(Dataset excerpts)
######

(* ===== verification/ConfigLoad.v ===== *)
(** * Configuration: loading and validation

    [AppConfig::load_default] of [core/config.rs]: the document is found in object
    storage or in one of the candidate files, its environment references and overrides
    are applied ([ConfigEnv]), it is read into the structs, the named environment
    variables and the secrets are resolved, and the result is validated.  The YAML
    library, the parsing and printing of an [f64], and the object storage are
    parameters. *)

From Stdlib Require Import Ascii.
From Corelib Require Import SpecFloat.
From S2P Require Import Prelude RustStr Errors Config ConfigEnv.

Local Open Scope string_scope.
Local Open Scope list_scope.
Local Open Scope Z_scope.
Local Open Scope rust_scope.

(** ** Values read from a variable *)

Definition non_empty_option (value : string) : option string := if blank value then None else Some value.

Definition parse_positive_usize (field value : string) : result Z ConfigError :=
  let trimmed := trim value in
  let? parsed := ok_or (parse_unsigned 64 trimmed) (InvalidValue field trimmed "a positive integer") in
  if parsed =? 0 then Err (InvalidValue field trimmed "a positive integer") else Ok parsed.

Definition parse_usize_env (field value : string) : result Z ConfigError :=
  ok_or (parse_unsigned 64 (trim value)) (InvalidValue field (trim value) "a non-negative integer").

Definition ratio_expected : string := "a number greater than 0 and less than or equal to 1".

(** One of the names of a table, or the error with the text that is in none. *)
Fixpoint choose {A} (names : list (list string * A)) (text : string) (e : ConfigError) : result A ConfigError :=
  match names with
  | [] => Err e
  | (accepted, v) :: names' => if existsb (String.eqb text) accepted then Ok v else choose names' text e
  end.

Section Parsing.
Context `{UnicodeCase}.

Definition lower (value : string) : string := str_to_lowercase (trim value).

Definition parse_bool_env (field value : string) : result bool ConfigError :=
  choose [(["1"; "true"; "yes"; "on"], true); (["0"; "false"; "no"; "off"], false)] (lower value)
    (InvalidValue field (trim value) "true or false").

(** [FromStr] of the enums. *)
Definition AssetHttpVersion_from_str (value : string) : result AssetHttpVersion ConfigError :=
  choose [(["auto"], HttpAuto); (["http1"; "http1_only"; "http/1"; "http/1.1"], Http1)] (lower value)
    (InvalidValue "server.asset_http_version" (lower value) "auto or http1").

Definition AssetStudioFfiMode_from_str (value : string) : result AssetStudioFfiMode ConfigError :=
  let text := to_ascii_lowercase (trim value) in
  choose [(["direct"], ModeDirect); (["worker_pool"; "worker-pool"; "worker"; "pool"], ModeWorkerPool)] text
    (InvalidValue "backends.asset_studio.mode" text "direct or worker_pool").

Definition ImageBackend_from_str (value : string) : result ImageBackend ConfigError :=
  choose [(["rust"], ImageRust)] (lower value) (InvalidValue "backends.image.backend" (lower value) "rust").

Definition ImagePngCompression_from_str (value : string) : result ImagePngCompression ConfigError :=
  choose [(["fast"], PngFast); (["default"], PngDefault); (["best"], PngBest)] (lower value)
    (InvalidValue "backends.image.png_compression" (lower value) "fast, default, or best").

Definition ImageOutputFormat_from_str (value : string) : result ImageOutputFormat ConfigError :=
  choose [(["png"], Png); (["jpg"; "jpeg"], Jpg); (["webp"], Webp)] (lower value)
    (InvalidValue "export.images.formats" (lower value) "png, jpg, or webp").

Definition VideoOutputFormat_from_str (value : string) : result VideoOutputFormat ConfigError :=
  choose [(["m2v"], M2v); (["mp4"], Mp4)] (lower value) (InvalidValue "export.video.formats" (lower value) "m2v or mp4").

Definition AudioOutputFormat_from_str (value : string) : result AudioOutputFormat ConfigError :=
  choose [(["wav"], Wav); (["flac"], Flac); (["mp3"], Mp3)] (lower value)
    (InvalidValue "export.audio.formats" (lower value) "wav, flac, or mp3").

Definition MediaBackend_from_str (value : string) : result MediaBackend ConfigError :=
  choose [(["auto"], BackendAuto); (["ffi"], BackendFfi); (["cli"], BackendCli)] (lower value)
    (InvalidValue "backends.media.backend" (lower value) "auto, ffi, or cli").

Definition validate_asset_studio_ffi_image_format (value : string) : result unit ConfigError :=
  choose [(["raw_rgba"], tt)] (lower value) (InvalidValue "backends.asset_studio.image_format" (lower value) "raw_rgba").

Definition normalize_asset_studio_ffi_image_format (value : string) : result string ConfigError :=
  let? _ := validate_asset_studio_ffi_image_format (lower value) in Ok (lower value).

Definition read_kind_names : list string :=
  ["auto"; "raw"; "typetree_json"; "image"; "image_archive"; "audio"; "video"; "font"; "shader"; "text"; "text_bytes";
   "mesh"; "obj"; "animator"; "fbx"; "pjsk_model_package"; "pjsk_animation_clip_decoded"].

Definition validate_asset_studio_ffi_read_kind (field value : string) : result unit ConfigError :=
  choose [(read_kind_names, tt)] (lower value)
    (InvalidValue field (lower value) ("auto, raw, typetree_json, image, image_archive, audio, video, font, shader, text, "
       +:+ "text_bytes, mesh, obj, animator, fbx, pjsk_model_package, or pjsk_animation_clip_decoded")).
End Parsing.

(** [storage_option_value_to_string]; a number is kept as its text. *)
Definition storage_option_value_to_string (v : Value) : result string string :=
  match v with
  | Null => Ok ""
  | VBool b => Ok (if b then "true" else "false")
  | VNumber text => Ok text
  | VString s => Ok s
  | VSequence _ | VMapping _ | VTagged _ _ => Err "storage provider options must be scalar values"
  end.

(** ** Variables and secrets *)

(** [if let Ok(value) = env::var(name) { field = parse(value)?; }]. *)
Definition setting {A} (env : environment) (name : string) (parse : string -> result A ConfigError) (old : A)
  : result A ConfigError :=
  match env !! name with Some value => parse value | None => Ok old end.

(** The name in a secret that is written as a reference. *)
Definition secret_reference (value : option string) : option string :=
  match value with
  | None => None
  | Some raw =>
      match strip_prefix "${env:" (trim raw) with
      | None => None
      | Some rest => match strip_suffix "}" rest with Some name => Some (trim name) | None => None end
      end
  end.

Definition resolve_secret_env (env : environment) (field : string) (value : option string) : result (option string) ConfigError :=
  match secret_reference value with
  | None => Ok value
  | Some name => let? resolved := ok_or (env !! name) (MissingEnvironmentVariable field name) in Ok (Some resolved)
  end.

######

WHAT IS EXPECTED
Write out a verbatim copy of the data, beginning with its first line and ending with the line that contains "storage or in".

TASK ANSWER
(* ===== verification/ConfigLoad.v ===== *)
(** * Configuration: loading and validation

    [AppConfig::load_default] of [core/config.rs]: the document is found in object
    storage or in one of the candidate files, its environment references and overrides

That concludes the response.